> **Your objective**: Your answer should be the lines from the start of the records through the line with "Proof. intros H.", copied word for word.
┌─ Data to process
Lemma loaded_spec (tasks : list (result jsstring descriptor)) settled ds :
  settled ≡ₚ seq 0 (length tasks) →
  promise_all (λ i, default (Throw []) (tasks !! i)) settled (length tasks) = Ok ds →
  (∀ t, t ∈ tasks → ∃ d, t = Ok d ∧ d ∈ ds) ∧ (∀ d, d ∈ ds → Ok d ∈ tasks).
Proof.
  intros Hp H. pose proof (promise_all_Ok _ _ _ _ Hp H) as Hok.
  assert (ds = all_values (λ i, default (Throw []) (tasks !! i)) (seq 0 (length tasks))) as ->.
  { unfold promise_all in H. destruct (first_rejection _ _); congruence. }
  split.
  - intros t [i Hi]%list_elem_of_lookup. pose proof (lookup_lt_Some _ _ _ Hi) as Hlt.
    destruct (Hok i Hlt) as [d Hd]. rewrite Hi in Hd. cbn in Hd. subst t.
    exists d. split; [done|]. apply all_values_elem. exists i. rewrite elem_of_seq, Hi. split; [lia|done].
  - intros d (i & _ & Hi)%all_values_elem. destruct (tasks !! i) eqn:E; cbn in Hi; [|done].
    subst r. by eapply list_elem_of_lookup_2.
Qed.

Lemma list_fragments_spec dirs ls names :
  list_fragments dirs ls = Ok names → names.*1 = ls.
Proof.
  revert names. induction ls as [|l ls IH]; intros names; simpl; [by intros [= <-]|].
  intros (fs & _ & H)%result_bind_Ok. apply result_bind_Ok in H as (rest & Hr & [= <-]).
  csimpl. f_equal. by apply IH.
Qed.

Lemma assoc_in_keys {A} (o : list (jsstring * A)) k : k ∈ o.*1 → ∃ v, assoc o k = Some v.
Proof. intros H. destruct (assoc o k) eqn:E; [eauto|]. by apply assoc_None in E. Qed.
Lemma race_spec c es p r p' :
  race s c es p = Some (r, p') →
  same_page p p' ∧
  ∀ cr, r = Ok cr → aborted p = None ∧ bad_credential (how c) cr = false ∧
    ∃ pre at_ m post, es = pre ++ Answers (Some cr) at_ m :: post ∧ Forall (passes p) pre ∧
      (at_ < expires c)%Z ∧ match m with Some src => CancelOn src ∉ listeners p | None => True end.
Proof.
  revert p. induction es as [|e es IH]; intros p; [done|]. cbn [race].
  destruct e as [at_| |src|cr at_ m|e].
  - intros Hr. apply IH in Hr as [Hs Hok].
    pose proof (update_same c at_ p) as [Hu Ha].
    assert (Hsame : same_page p (if interval p then update s c at_ p else p))
      by (destruct (interval p); [done|apply same_page_refl]).
    assert (Hab : aborted (if interval p then update s c at_ p else p) = aborted p) by by destruct (interval p).
    split; [by eapply same_page_trans|]. intros cr ->.
    destruct (Hok cr eq_refl) as (H1 & H2 & pre & a & m & post & -> & Hpre & Hlt & Hm).
    destruct Hsame as (Hl & _). split; [congruence|]. split; [done|].
    exists (Tick at_ :: pre), a, m, post. split_and!; [done| |done|].
    + constructor; [done|]. eapply Forall_impl; [exact Hpre|]. intros [] ?; cbn in *; congruence.
    + destruct m; [|done]. congruence.
  - intros [= <- <-]. split; [apply abort_same|done].
  - case_bool_decide.
    + intros [= <- <-]. split; [apply abort_same|done].
    + intros Hr. apply IH in Hr as [Hs Hok]. split; [done|]. intros cr ->.
      destruct (Hok cr eq_refl) as (H1 & H2 & pre & a & m & post & -> & Hpre & Hlt & Hm).
      split_and!; [done..|]. exists (Cancel src :: pre), a, m, post. split_and!; try done.
      by constructor.
  - set (q := match m with Some _ => _ | None => _ end). intros [= <- <-].
    assert (Hq : same_page p q) by (subst q; destruct m; [case_bool_decide|]; by split_and!).
    split; [done|]. intros cr' Hc. unfold check_answer in Hc.
    destruct (aborted q) eqn:Ea; [done|]. destruct (expires c <=? at_)%Z eqn:El; [done|].
    destruct cr as [cr|]; [|done]. destruct (bad_credential _ _) eqn:Eb; [done|]. injection Hc as <-.
    bool_prop. split_and!; [|done|].
    + subst q. destruct m; [case_bool_decide|]; done.
    + exists [], at_, m, es. split_and!; [done|constructor|done|].
      destruct m; [|done]. subst q. by case_bool_decide.
  - intros [= <- <-]. split; [apply same_page_refl|done].
Qed.
(** [flushUserProfileBatch] up to its first request. *)
Definition flush (s : state) : state :=
  let entries := (queue s).*2 in
  { s with scheduled := false; queue := [];
           flushes := match entries with [] => flushes s | _ => flushes s ++ [pair (take BATCH entries) (drop BATCH entries)] end }.

(** The answer to a batch ([None]: a failure), and the next one. *)
Definition batch_result (answer : option (list (jsstring * profile))) (r : request) : option profile :=
  match answer with Some l => assoc (reverse l) (rq_name r) | None => None end.

Definition batch_answered (k : nat) (answer : option (list (jsstring * profile))) (s : state) : option state :=
  match flushes s !! k with
  | None => None
  | Some (batch, rest) =>
      let s := foldl (λ s r, settle r (batch_result answer r) s) s batch in
      Some { s with flushes := match rest with
                               | [] => delete k (flushes s)
                               | _ => <[k := pair (take BATCH rest) (drop BATCH rest)]> (flushes s)
                               end }
  end.

(** What [getUserProfile] gives at once: a failure, a cached profile, or a request. *)
Inductive lookup_result := Missing_name | Cached (p : profile) | Waits (r : request).

Definition fresh_entry (n : jsstring) (s : state) : option entry :=
  match assoc (cache s) n with Some e => if (now s <? expiresAt e)%Z then Some e else None | None => None end.
(* ===== verification/Captcha.v ===== *)
(** * Challenges before protected requests

    [internal/service/frontend/renop-html/js/captcha.js]: the request that is sent again once with an
    approval, the queue of challenges, and the challenge itself with its frame, its timers
    and the verification of an answer. What the server, the frame and the user do are
    events; the dialog around the widget is left out. *)

From S2P Require Import Prelude JsText.

#[local] Arguments cons {A} & _ _.

Definition scopes : list jsstring :=
  js <$> ["password_login"; "registration"; "manual_mail"; "super_team_create"; "domain_create";
          "package_create"]%stdpp.

Definition providers : list jsstring :=
  js <$> ["recaptcha_v2"; "recaptcha_invisible"; "recaptcha_v3"; "turnstile"; "hcaptcha";
          "friendlycaptcha"]%stdpp.

(** Errors by the message they show; [Other] is the network's or the parser's. *)
Inductive failure := Cancelled | Unavailable | Changed | Expired | Other.

(** ** The widget *)

(** What the dialog shows. *)
Record view := { host_visible : bool; status : jsstring; retry_hidden : bool }.

(** What the continuations wait for: the renders for the visitor's consent, the verifications for
    their answers, the proofs for the last look at the consent. *)
Record waiting := { renders : nat; verifications : nat; checks : list jsstring }.

(** A frame is named by the nonce it was given; nonces are random, so each is used once. *)
Record widget := {
  hidden_by_default : bool;
  settled : option (result failure jsstring);
  aborted : bool;
  frame : option nat;
  next_nonce : nat;
  verifying : bool;
  frameTimer : bool;
  timer : bool;
  listening : bool;
  waits : waiting;
  shown : view
}.

Definition show (visible : bool) (text : jsstring) (retry : bool) (w : widget) : widget :=
  {| hidden_by_default := hidden_by_default w; settled := settled w; aborted := aborted w;
     frame := frame w; next_nonce := next_nonce w; verifying := verifying w;
     frameTimer := frameTimer w; timer := timer w; listening := listening w; waits := waits w;
     shown := {| host_visible := visible; status := text; retry_hidden := retry |} |}.

(** Another frame, its timer, and whether an answer is being verified. *)
Definition set_frame (f : option nat) (t v : bool) (w : widget) : widget :=
  {| hidden_by_default := hidden_by_default w; settled := settled w; aborted := aborted w;
     frame := f; next_nonce := next_nonce w; verifying := v;
     frameTimer := t; timer := timer w; listening := listening w; waits := waits w; shown := shown w |}.
(* ===== verification/Shell.v ===== *)
(** * The application shell

    [internal/service/frontend/renop-html/js/main.js] with the routes of the account pages ([super-teams.js],
    [tickets.js], [browser/maven.js]): which page a location shows to whom, the menus and links that lead
    there, and the start of the application. The shell is the [Auth.Host] of the session, and uses the routes of
    [LoginRoute], [Legal] and [UserProfiles]. What a page does when it is shown is a [call] to its component.
    The background, the update notice, keyboard handling and the footer are left out. *)

From S2P Require Import Prelude JsText JsValue Uri LoginRoute UserProfiles Legal Auth.
From coqutil Require Import Datatypes.RecordSettersUsingExistingGetters.
Local Open Scope nat_scope.

#[local] Arguments const {E} _ _ /.
#[local] Arguments cons {A} & _ _.

(** ** Routes of the account pages *)

(** [String(pathname || '/').replace(/\/+$/, '') || '/'] *)
Definition normalized_path (pathname : jsstring) : jsstring :=
  str_or (reverse (dropWhile (ascii_eqb "/") (reverse pathname))) "/".

(** The rest of a path below a root, if it is one segment. *)
Definition segment_below (root path : jsstring) : option jsstring :=
  if negb (startsWith path (root ++ js "/")) then None
  else let segment := drop (S (length root)) path in
       if negb (truthy segment) || includes segment "/" then None else Some segment.

(** The list of a center, one of its entries, or an entry with a name beyond Latin-1. *)
Inductive center := Center_list | Center_of (name : jsstring) | Center_wide.

(** [/^[a-z0-9](?:[a-z0-9_-]*[a-z0-9])$/] and the bounds on the length *)
Definition lower_alnum (c : ascii) : bool := is_lower c || is_digit c.
Definition validPrefix (p : jsstring) : bool :=
  (2 <=? length p) && (length p <=? 64)
  && match p with c :: _ => lower_alnum c | [] => false end
  && match last p with Some c => lower_alnum c | None => false end
  && forallb (λ c, lower_alnum c || ascii_eqb c "_" || ascii_eqb c "-") p.

Section shell.
Context `{parser : PathParser}.
(** [toLowerCase] of a character outside Latin-1, and whether a segment with such characters is a name, a prefix. *)
Variable lower_wide : point → list point.
Variables wide_name wide_prefix : jsstring → bool.

Definition named (valid wide : jsstring → bool) (segment : jsstring) : option center :=
  match decodeURIComponent segment with
  | Decoded d => let name := toLowerCase (trim d) in if valid name then Some (Center_of name) else None
  | Uri.Malformed => None
  | Wide => if wide segment then Some Center_wide else None
  end.

Definition center_route (valid wide : jsstring → bool) (root pathname : jsstring) : option center :=
  let path := normalized_path pathname in
  if eqs path root then Some Center_list else s ← segment_below root path; named valid wide s.

Definition public_route (valid wide : jsstring → bool) (root pathname : jsstring) : option center :=
  s ← segment_below root (normalized_path pathname); named valid wide s.

Definition mavenDomainRouteFromPath : jsstring → option center := center_route truthy wide_name "/account/maven-domains".
Definition publicMavenDomainRouteFromPath : jsstring → option center := public_route truthy wide_name "/domain".
Definition superTeamRouteFromPath : jsstring → option center := center_route validPrefix wide_prefix "/account/teams".
Definition publicSuperTeamRouteFromPath : jsstring → option center := public_route validPrefix wide_prefix "/team".
Definition ticketRouteFromPath (pathname : jsstring) : bool :=
  existsb (eqs (normalized_path pathname)) [js "/account/tickets"; js "/account/reviews"].

Definition isSome {A} (o : option A) : bool := match o with Some _ => true | None => false end.
(* ===== verification/BrowserUtils.v ===== *)
(** * Paths, versions and the order of a directory

    [internal/service/frontend/renop-html/js/browser/utils.js]: the encoding of repository paths,
    the parts of the breadcrumb, and the order in which a directory is listed. [localeCompare] is
    an interface with the laws of a collator; the popover of the preferences and the rounding of
    sizes are left out. *)

From S2P Require Import Prelude JsText JsValue Uri Sorting.
From Stdlib Require Import Sorted.

Local Open Scope Z_scope.

#[local] Arguments cons {A} & _ _.

(** ** Path segments *)

(** [s.replace(/%2B/g, '+')] *)
Fixpoint plus_back (s : jsstring) : jsstring :=
  match s with
  | [] => []
  | x :: s' =>
      match s' with
      | y :: z :: r =>
          if ascii_eqb x "%" && ascii_eqb y "2" && ascii_eqb z "B" then "+"%char :: plus_back r
          else x :: plus_back s'
      | _ => x :: plus_back s'
      end
  end.

Definition encodePathSegment (segment : jsstring) : jsstring := plus_back (encodeURIComponent segment).

(** [path.split('/')] without its empty parts. *)
Definition path_segments (path : jsstring) : list jsstring := List.filter truthy (split "/" path).

Definition encodeRelativePath (path : jsstring) : jsstring :=
  join "/" (encodePathSegment <$> path_segments path).

(** A decoded segment; an escape beyond Latin-1 is not held by the model. *)
Inductive segment := Seg (s : jsstring) | Wide_seg.

Definition decodePathSegment (s : jsstring) : segment :=
  match decodeURIComponent s with Decoded d => Seg d | Malformed => Seg s | Wide => Wide_seg end.

Definition is_seg (s : segment) (k : jsstring) : bool :=
  match s with Seg s => eqs s k | Wide_seg => false end.

Definition breadcrumbPathParts (path format : jsstring) : list jsstring :=
  let parts := path_segments path in
  if eqs format "docker" && (1 <? length parts)%nat
  then match parts with p :: rest => [p; join "/" rest] | [] => [] end
  else if eqs format "npm" && (2 <? length parts)%nat
          && is_seg (decodePathSegment (default [] (parts !! 1%nat))) "packages"
  then match parts with p :: q :: rest => [p; q; join "/" rest] | _ => [] end
  else parts.

(** ** [Number] of a text without a point and a minus sign *)

(** The digits of a base, with a value each. *)
Definition digit_value (base : Z) (c : ascii) : option Z :=
  let v := if is_digit c then Z.of_N (code c) - 48
           else if is_lower c then Z.of_N (code c) - 87
           else if is_upper c then Z.of_N (code c) - 55 else base in
  if v <? base then Some v else None.

Fixpoint digits_in (base acc : Z) (s : jsstring) : option Z :=
  match s with
  | [] => Some acc
  | c :: s => match digit_value base c with Some v => digits_in base (acc * base + v) s | None => None end
  end.

Definition digits (base : Z) (s : jsstring) : option Z :=
  match s with [] => None | _ => digits_in base 0 s end.

(** The nearest double of a natural number, ties to even. *)
Definition to_double (n : Z) : num :=
  if n <? 2 ^ 53 then Int n
  else
    let e := Z.log2 n - 52 in
    let lo := Z.shiftr n e in
    let r := n - Z.shiftl lo e in
    let half := Z.shiftl 1 (e - 1) in
    let m := if (half <? r) || ((r =? half) && Z.odd lo) then lo + 1 else lo in
    let v := Z.shiftl m e in
    if v <? 2 ^ 1024 then Int v else PInf.

Definition opt_double (n : option Z) : num := match n with Some n => to_double n | None => NaN end.

(** [m * 10 ^ e]; no double is above 2 ^ 1024. *)
Definition scaled (m e : Z) : num :=
  if m =? 0 then Int 0 else if 400 <? e then PInf else to_double (m * 10 ^ e).

Definition drop_plus (s : jsstring) : jsstring :=
  match s with c :: r => if ascii_eqb c "+" then r else s | [] => s end.

Definition decimal (s : jsstring) : num :=
  match indexOf (toLowerCase s) "e" with
  | None => opt_double (digits 10 s)
  | Some i =>
      match digits 10 (take i s), digits 10 (drop_plus (drop (S i) s)) with
      | Some m, Some e => scaled m e
      | _, _ => NaN
      end
  end.

Definition Number (s : jsstring) : num :=
  let s := trim s in
  match s with
  | [] => Int 0
  | _ =>
      let l := toLowerCase (take 2 s) in
      if eqs l "0x" then opt_double (digits 16 (drop 2 s))
      else if eqs l "0o" then opt_double (digits 8 (drop 2 s))
      else if eqs l "0b" then opt_double (digits 2 (drop 2 s))
      else let d := drop_plus s in if eqs d "Infinity" then PInf else decimal d
  end.

Definition num_gtb (a b : num) : bool :=
  match a, b with
  | Int m, Int n => n <? m
  | PInf, Int _ | PInf, NInf | Int _, NInf => true
  | _, _ => false
  end.

Definition is_nan (n : num) : bool := match n with NaN => true | _ => false end.

(** ** Versions *)

(** [a.localeCompare(b, undefined, {numeric: true, sensitivity: 'base'})]: a collator gives a
    total preorder. *)
Class Collator := {
  localeCompare : jsstring → jsstring → Z;
  localeCompare_consistent : consistent (λ _, True) localeCompare
}.

Section Listing.
Context `{Collator}.

(** The loop over the parts before the first [-]; [None]: no part decides. *)
Fixpoint compare_parts (pa pb : list jsstring) : option Z :=
  match pa, pb with
  | [], [] => None
  | [], _ => Some (-1)
  | _, [] => Some 1
  | x :: pa, y :: pb =>
      let na := Number x in
      let nb := Number y in
      if negb (is_nan na) && negb (is_nan nb) then
        if num_gtb na nb then Some 1 else if num_gtb nb na then Some (-1) else compare_parts pa pb
      else
        let strCmp := localeCompare x y in
        if negb (strCmp =? 0) then Some strCmp else compare_parts pa pb
  end.

(** [a[1]] is absent or empty. *)
Definition second_truthy (a : list jsstring) : bool :=
  match a with _ :: s :: _ => truthy s | _ => false end.

Definition first_part (a : list jsstring) : jsstring := default [] (head a).
Definition suffix (a : list jsstring) : jsstring := join "-" (tail a).

Definition compareSemver (rawA rawB : jsstring) : Z :=
  let a := split "-" rawA in
  let b := split "-" rawB in
  match compare_parts (split "." (first_part a)) (split "." (first_part b)) with
  | Some c => c
  | None =>
      if second_truthy a && second_truthy b then localeCompare (suffix a) (suffix b)
      else if negb (second_truthy a) && second_truthy b then 1
      else if second_truthy a && negb (second_truthy b) then -1 else 0
  end.

(** ** The list of a directory *)

Record file := { name : jsstring; type : jsstring }.

Definition is_directory (f : file) : bool := eqs (type f) "DIRECTORY".

Definition hash_file (f : file) : bool :=
  existsb (endsWith (name f)) [js ".asc"; js ".md5"; js ".sha1"; js ".sha256"; js ".sha512"].

(** [reversedFileOrder] and [displayHashFiles]. *)
Record preferences := { reversedFileOrder : bool; displayHashFiles : bool }.
(* ===== verification/Upload.v ===== *)
(** * The upload dialog of a directory

    [internal/service/frontend/renop-html/js/browser/upload.js]: the files that wait, the signing
    policy of the repository, the check of the disk, and the batch that sends the files one after the
    other and generates a POM. The user, the server and the timers are events, so every interleaving
    of clicks, answers and animations is a run. A transfer is [ChunkedUpload]'s or a single request;
    here it is its outcome. Heights, animations, the rows and the percentages are left out. *)

From S2P Require Import Prelude JsText Sorting BrowserUtils.
From S2P Require Formats ChunkedUpload.
Local Open Scope nat_scope.

#[local] Arguments cons {A} & _ _.

(** ** Names of files *)

(** A [File] object: its identity, name and size. *)
Record file := { fid : nat; name : jsstring; size : Z }.

#[global] Instance file_eq_dec : EqDecision file.
Proof. solve_decision. Defined.

Definition fileExt (name : jsstring) : jsstring :=
  match lastIndexOf name "." with
  | Some idx => if 0 <? idx then toLowerCase (drop (S idx) name) else []
  | None => []
  end.

Definition isGPGProtectedFile (name : jsstring) : bool :=
  let lower := toLowerCase name in
  endsWith lower ".jar" || endsWith lower ".pom" || endsWith lower ".module".

(** [name.slice(0, -4)] *)
Definition drop_asc (name : jsstring) : jsstring := take (length name - 4) name.

Definition isGPGDetachedSignature (name : jsstring) : bool :=
  endsWith name ".asc" && isGPGProtectedFile (drop_asc name).

Definition is_signature (f : file) : bool := isGPGDetachedSignature (name f).
Definition is_protected (f : file) : bool := isGPGProtectedFile (name f).

(** [signedArtifactNames] *)
Definition signed_names (files : list file) : list jsstring :=
  (λ f, drop_asc (name f)) <$> List.filter is_signature files.

Definition has_name (names : list jsstring) (f : file) : bool := existsb (eqs (name f)) names.

Definition missing_signatures (files : list file) : list file :=
  List.filter (λ f, is_protected f && negb (has_name (signed_names files) f)) files.

Definition calculatePendingRequiredSpace (files : list file) : Z :=
  foldl (λ total f,
    total + (size f * (if endsWith (toLowerCase (name f)) "-javadoc.jar" then 4 else 2) + 1024 * 1024))%Z 0%Z files.

(** The queue: the artifacts in their order, then the signatures. *)
Definition upload_queue (files : list file) : list file :=
  sort_by (λ l r, (if is_signature l then 1 else 0) - (if is_signature r then 1 else 0))%Z files.

(** ** Requests *)

Definition strip_slash (s : jsstring) : jsstring := if startsWith s "/" then drop 1 s else s.

(** [s.replace(/\/+/g, '/')] *)
Fixpoint collapse_slashes (s : jsstring) : jsstring :=
  match s with
  | [] => []
  | c :: r =>
      match r with
      | d :: _ => if ascii_eqb c "/" && ascii_eqb d "/" then collapse_slashes r else c :: collapse_slashes r
      | [] => [c]
      end
  end.

Definition relative_dest (dest name : jsstring) : jsstring :=
  let cleanDest := strip_slash dest in
  let cleanDest := if endsWith cleanDest "/" then cleanDest else cleanDest ++ js "/" in
  cleanDest ++ name.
└─
> **Result below**:
Lemma loaded_spec (tasks : list (result jsstring descriptor)) settled ds :
  settled ≡ₚ seq 0 (length tasks) →
  promise_all (λ i, default (Throw []) (tasks !! i)) settled (length tasks) = Ok ds →
  (∀ t, t ∈ tasks → ∃ d, t = Ok d ∧ d ∈ ds) ∧ (∀ d, d ∈ ds → Ok d ∈ tasks).
Proof.
  intros Hp H. pose proof (promise_all_Ok _ _ _ _ Hp H) as Hok.
  assert (ds = all_values (λ i, default (Throw []) (tasks !! i)) (seq 0 (length tasks))) as ->.
  { unfold promise_all in H. destruct (first_rejection _ _); congruence. }
  split.
  - intros t [i Hi]%list_elem_of_lookup. pose proof (lookup_lt_Some _ _ _ Hi) as Hlt.
    destruct (Hok i Hlt) as [d Hd]. rewrite Hi in Hd. cbn in Hd. subst t.
    exists d. split; [done|]. apply all_values_elem. exists i. rewrite elem_of_seq, Hi. split; [lia|done].
  - intros d (i & _ & Hi)%all_values_elem. destruct (tasks !! i) eqn:E; cbn in Hi; [|done].
    subst r. by eapply list_elem_of_lookup_2.
Qed.

Lemma list_fragments_spec dirs ls names :
  list_fragments dirs ls = Ok names → names.*1 = ls.
Proof.
  revert names. induction ls as [|l ls IH]; intros names; simpl; [by intros [= <-]|].
  intros (fs & _ & H)%result_bind_Ok. apply result_bind_Ok in H as (rest & Hr & [= <-]).
  csimpl. f_equal. by apply IH.
Qed.

Lemma assoc_in_keys {A} (o : list (jsstring * A)) k : k ∈ o.*1 → ∃ v, assoc o k = Some v.
Proof. intros H. destruct (assoc o k) eqn:E; [eauto|]. by apply assoc_None in E. Qed.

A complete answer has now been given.